* **WHAT YOU ARE ASKED TO DO**: Write down exactly the lines of the records below, beginning with the first and ending with the line that includes "Lemma node_ok_poke_in (st".

--- START ---

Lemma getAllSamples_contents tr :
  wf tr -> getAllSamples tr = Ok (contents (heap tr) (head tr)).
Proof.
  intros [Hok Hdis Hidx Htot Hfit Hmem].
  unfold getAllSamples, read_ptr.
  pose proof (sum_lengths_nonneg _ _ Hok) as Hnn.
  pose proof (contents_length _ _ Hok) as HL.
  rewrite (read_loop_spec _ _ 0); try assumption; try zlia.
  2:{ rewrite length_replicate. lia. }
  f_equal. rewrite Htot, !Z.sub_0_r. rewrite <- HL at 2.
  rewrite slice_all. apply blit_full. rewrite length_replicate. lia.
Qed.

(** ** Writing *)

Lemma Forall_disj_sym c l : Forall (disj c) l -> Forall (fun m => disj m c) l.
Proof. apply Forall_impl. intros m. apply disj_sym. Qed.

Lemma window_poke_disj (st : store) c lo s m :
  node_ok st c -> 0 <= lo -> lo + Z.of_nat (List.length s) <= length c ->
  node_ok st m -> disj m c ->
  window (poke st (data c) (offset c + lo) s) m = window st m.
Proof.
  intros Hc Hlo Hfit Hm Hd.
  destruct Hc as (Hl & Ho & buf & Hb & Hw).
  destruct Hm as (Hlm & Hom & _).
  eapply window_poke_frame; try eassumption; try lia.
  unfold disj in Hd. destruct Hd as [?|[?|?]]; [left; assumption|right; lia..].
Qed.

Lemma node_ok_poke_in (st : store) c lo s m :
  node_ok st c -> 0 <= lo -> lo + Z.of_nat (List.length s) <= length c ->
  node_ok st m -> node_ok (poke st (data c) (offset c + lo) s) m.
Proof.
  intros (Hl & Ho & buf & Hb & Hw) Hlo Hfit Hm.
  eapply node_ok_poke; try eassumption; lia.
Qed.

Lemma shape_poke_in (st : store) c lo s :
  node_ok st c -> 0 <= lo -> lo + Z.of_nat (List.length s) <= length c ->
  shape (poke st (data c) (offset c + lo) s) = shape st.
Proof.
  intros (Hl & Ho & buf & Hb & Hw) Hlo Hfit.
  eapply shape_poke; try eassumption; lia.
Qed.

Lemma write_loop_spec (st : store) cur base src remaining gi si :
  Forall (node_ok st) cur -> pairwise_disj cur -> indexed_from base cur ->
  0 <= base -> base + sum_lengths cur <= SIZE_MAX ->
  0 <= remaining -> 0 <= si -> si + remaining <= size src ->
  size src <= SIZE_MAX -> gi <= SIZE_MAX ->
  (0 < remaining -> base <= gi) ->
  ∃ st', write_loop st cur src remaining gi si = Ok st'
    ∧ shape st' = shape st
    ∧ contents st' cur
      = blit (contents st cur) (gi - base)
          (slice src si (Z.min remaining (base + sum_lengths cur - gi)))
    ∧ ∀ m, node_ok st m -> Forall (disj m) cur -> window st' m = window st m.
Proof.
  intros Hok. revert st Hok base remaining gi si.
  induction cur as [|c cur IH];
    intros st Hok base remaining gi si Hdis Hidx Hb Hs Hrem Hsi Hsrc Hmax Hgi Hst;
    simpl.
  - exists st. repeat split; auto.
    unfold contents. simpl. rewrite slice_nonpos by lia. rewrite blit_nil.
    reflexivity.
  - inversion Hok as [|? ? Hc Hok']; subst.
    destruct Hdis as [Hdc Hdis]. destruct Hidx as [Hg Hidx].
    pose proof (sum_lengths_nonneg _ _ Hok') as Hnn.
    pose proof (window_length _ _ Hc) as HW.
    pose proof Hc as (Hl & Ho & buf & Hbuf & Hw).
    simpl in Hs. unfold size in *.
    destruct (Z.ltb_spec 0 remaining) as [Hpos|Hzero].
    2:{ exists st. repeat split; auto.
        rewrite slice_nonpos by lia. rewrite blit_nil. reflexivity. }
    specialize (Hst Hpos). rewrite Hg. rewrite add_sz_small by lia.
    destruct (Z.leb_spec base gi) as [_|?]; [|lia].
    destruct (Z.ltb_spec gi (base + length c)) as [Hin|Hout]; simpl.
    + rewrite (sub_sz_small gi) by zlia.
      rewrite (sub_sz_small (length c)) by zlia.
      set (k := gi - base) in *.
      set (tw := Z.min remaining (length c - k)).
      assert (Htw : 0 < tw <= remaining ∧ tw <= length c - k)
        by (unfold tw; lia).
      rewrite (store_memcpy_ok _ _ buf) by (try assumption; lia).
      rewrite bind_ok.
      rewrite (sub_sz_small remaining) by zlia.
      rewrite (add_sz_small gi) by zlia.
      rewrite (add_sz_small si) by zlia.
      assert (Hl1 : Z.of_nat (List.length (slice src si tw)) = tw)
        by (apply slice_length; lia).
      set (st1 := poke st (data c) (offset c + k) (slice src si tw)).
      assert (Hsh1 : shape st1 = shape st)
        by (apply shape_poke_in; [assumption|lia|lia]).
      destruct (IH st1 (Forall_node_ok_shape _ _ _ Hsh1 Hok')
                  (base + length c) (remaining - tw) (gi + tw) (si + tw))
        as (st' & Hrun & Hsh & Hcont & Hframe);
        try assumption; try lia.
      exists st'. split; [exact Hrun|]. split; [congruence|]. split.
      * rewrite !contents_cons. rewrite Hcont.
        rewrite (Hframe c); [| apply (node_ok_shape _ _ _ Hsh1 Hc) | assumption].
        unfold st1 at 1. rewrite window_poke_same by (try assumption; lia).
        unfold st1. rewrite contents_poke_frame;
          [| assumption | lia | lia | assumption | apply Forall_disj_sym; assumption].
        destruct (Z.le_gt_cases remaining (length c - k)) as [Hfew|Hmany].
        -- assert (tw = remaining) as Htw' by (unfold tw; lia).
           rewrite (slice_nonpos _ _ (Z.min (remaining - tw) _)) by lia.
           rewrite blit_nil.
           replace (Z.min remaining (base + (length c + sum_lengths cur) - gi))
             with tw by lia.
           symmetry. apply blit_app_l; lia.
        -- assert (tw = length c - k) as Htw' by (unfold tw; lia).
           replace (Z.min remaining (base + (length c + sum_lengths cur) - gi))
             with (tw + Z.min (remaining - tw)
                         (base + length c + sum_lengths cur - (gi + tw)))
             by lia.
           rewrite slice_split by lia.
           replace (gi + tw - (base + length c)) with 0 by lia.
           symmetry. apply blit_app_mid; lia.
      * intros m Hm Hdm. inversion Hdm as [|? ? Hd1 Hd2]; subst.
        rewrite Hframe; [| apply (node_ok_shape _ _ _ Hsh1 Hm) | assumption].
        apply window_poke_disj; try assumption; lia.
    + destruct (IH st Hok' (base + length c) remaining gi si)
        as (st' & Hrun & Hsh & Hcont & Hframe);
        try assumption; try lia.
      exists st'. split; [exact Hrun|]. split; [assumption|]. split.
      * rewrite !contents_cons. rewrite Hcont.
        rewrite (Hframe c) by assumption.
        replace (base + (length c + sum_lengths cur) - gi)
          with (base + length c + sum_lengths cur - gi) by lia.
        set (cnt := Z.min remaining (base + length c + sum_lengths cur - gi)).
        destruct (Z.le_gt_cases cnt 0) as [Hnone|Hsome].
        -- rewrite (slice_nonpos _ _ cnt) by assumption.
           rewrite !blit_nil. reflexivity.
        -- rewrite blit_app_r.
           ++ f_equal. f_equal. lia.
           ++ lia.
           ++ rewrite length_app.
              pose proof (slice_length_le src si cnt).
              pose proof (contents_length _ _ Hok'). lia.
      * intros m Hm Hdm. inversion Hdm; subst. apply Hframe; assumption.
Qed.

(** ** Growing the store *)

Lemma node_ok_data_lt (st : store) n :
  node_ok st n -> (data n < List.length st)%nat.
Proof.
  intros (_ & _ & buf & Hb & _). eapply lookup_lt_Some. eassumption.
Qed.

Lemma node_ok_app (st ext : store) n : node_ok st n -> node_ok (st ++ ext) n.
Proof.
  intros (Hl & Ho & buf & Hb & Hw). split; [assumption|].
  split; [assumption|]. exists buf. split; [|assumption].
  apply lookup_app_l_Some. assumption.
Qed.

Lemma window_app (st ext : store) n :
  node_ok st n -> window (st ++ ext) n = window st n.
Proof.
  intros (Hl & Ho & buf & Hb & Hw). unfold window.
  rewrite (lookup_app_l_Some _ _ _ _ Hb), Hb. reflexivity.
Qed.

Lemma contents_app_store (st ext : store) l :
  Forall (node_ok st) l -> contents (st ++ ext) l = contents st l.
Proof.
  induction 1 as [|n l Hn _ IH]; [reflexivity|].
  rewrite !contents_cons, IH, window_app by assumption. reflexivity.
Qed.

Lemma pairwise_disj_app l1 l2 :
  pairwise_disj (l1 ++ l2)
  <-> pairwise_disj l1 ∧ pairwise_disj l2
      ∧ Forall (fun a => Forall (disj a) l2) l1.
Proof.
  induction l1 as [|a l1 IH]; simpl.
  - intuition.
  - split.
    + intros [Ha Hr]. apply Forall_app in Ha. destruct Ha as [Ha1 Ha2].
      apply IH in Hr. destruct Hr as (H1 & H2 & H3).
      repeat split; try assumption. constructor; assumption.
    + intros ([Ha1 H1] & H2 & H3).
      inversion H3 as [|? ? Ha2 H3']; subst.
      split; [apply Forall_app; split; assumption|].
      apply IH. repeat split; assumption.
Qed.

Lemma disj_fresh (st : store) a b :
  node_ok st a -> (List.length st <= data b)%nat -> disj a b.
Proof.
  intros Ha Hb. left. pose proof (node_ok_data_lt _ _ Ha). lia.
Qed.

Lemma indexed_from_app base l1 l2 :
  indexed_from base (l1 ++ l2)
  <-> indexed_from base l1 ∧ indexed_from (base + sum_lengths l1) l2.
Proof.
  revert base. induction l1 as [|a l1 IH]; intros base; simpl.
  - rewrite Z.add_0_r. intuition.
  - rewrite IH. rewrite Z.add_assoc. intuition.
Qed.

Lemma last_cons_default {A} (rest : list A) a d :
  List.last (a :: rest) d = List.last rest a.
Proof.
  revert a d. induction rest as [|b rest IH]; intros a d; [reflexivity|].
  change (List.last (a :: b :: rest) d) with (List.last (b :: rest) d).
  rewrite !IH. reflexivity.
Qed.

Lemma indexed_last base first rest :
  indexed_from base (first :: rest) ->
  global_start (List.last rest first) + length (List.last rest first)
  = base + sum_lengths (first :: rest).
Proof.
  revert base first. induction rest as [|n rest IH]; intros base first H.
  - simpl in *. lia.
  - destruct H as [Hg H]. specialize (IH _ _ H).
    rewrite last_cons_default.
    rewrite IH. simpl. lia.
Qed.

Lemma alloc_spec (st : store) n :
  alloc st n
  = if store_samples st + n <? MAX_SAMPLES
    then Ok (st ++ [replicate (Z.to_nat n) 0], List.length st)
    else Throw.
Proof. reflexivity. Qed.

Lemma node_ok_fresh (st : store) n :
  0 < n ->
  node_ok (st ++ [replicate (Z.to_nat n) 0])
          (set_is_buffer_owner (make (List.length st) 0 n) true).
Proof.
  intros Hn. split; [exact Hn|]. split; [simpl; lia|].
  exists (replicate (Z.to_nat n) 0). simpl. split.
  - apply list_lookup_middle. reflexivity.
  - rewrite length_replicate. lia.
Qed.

--- END ---

* **ANSWER TO THE PROBLEM**:
Lemma getAllSamples_contents tr :
  wf tr -> getAllSamples tr = Ok (contents (heap tr) (head tr)).
Proof.
  intros [Hok Hdis Hidx Htot Hfit Hmem].
  unfold getAllSamples, read_ptr.
  pose proof (sum_lengths_nonneg _ _ Hok) as Hnn.
  pose proof (contents_length _ _ Hok) as HL.
  rewrite (read_loop_spec _ _ 0); try assumption; try zlia.
  2:{ rewrite length_replicate. lia. }
  f_equal. rewrite Htot, !Z.sub_0_r. rewrite <- HL at 2.
  rewrite slice_all. apply blit_full. rewrite length_replicate. lia.
Qed.

(** ** Writing *)

Lemma Forall_disj_sym c l : Forall (disj c) l -> Forall (fun m => disj m c) l.
Proof. apply Forall_impl. intros m. apply disj_sym. Qed.

Lemma window_poke_disj (st : store) c lo s m :
  node_ok st c -> 0 <= lo -> lo + Z.of_nat (List.length s) <= length c ->
  node_ok st m -> disj m c ->
  window (poke st (data c) (offset c + lo) s) m = window st m.
Proof.
  intros Hc Hlo Hfit Hm Hd.
  destruct Hc as (Hl & Ho & buf & Hb & Hw).
  destruct Hm as (Hlm & Hom & _).
  eapply window_poke_frame; try eassumption; try lia.
  unfold disj in Hd. destruct Hd as [?|[?|?]]; [left; assumption|right; lia..].
Qed.

Lemma node_ok_poke_in (st : store) c lo s m :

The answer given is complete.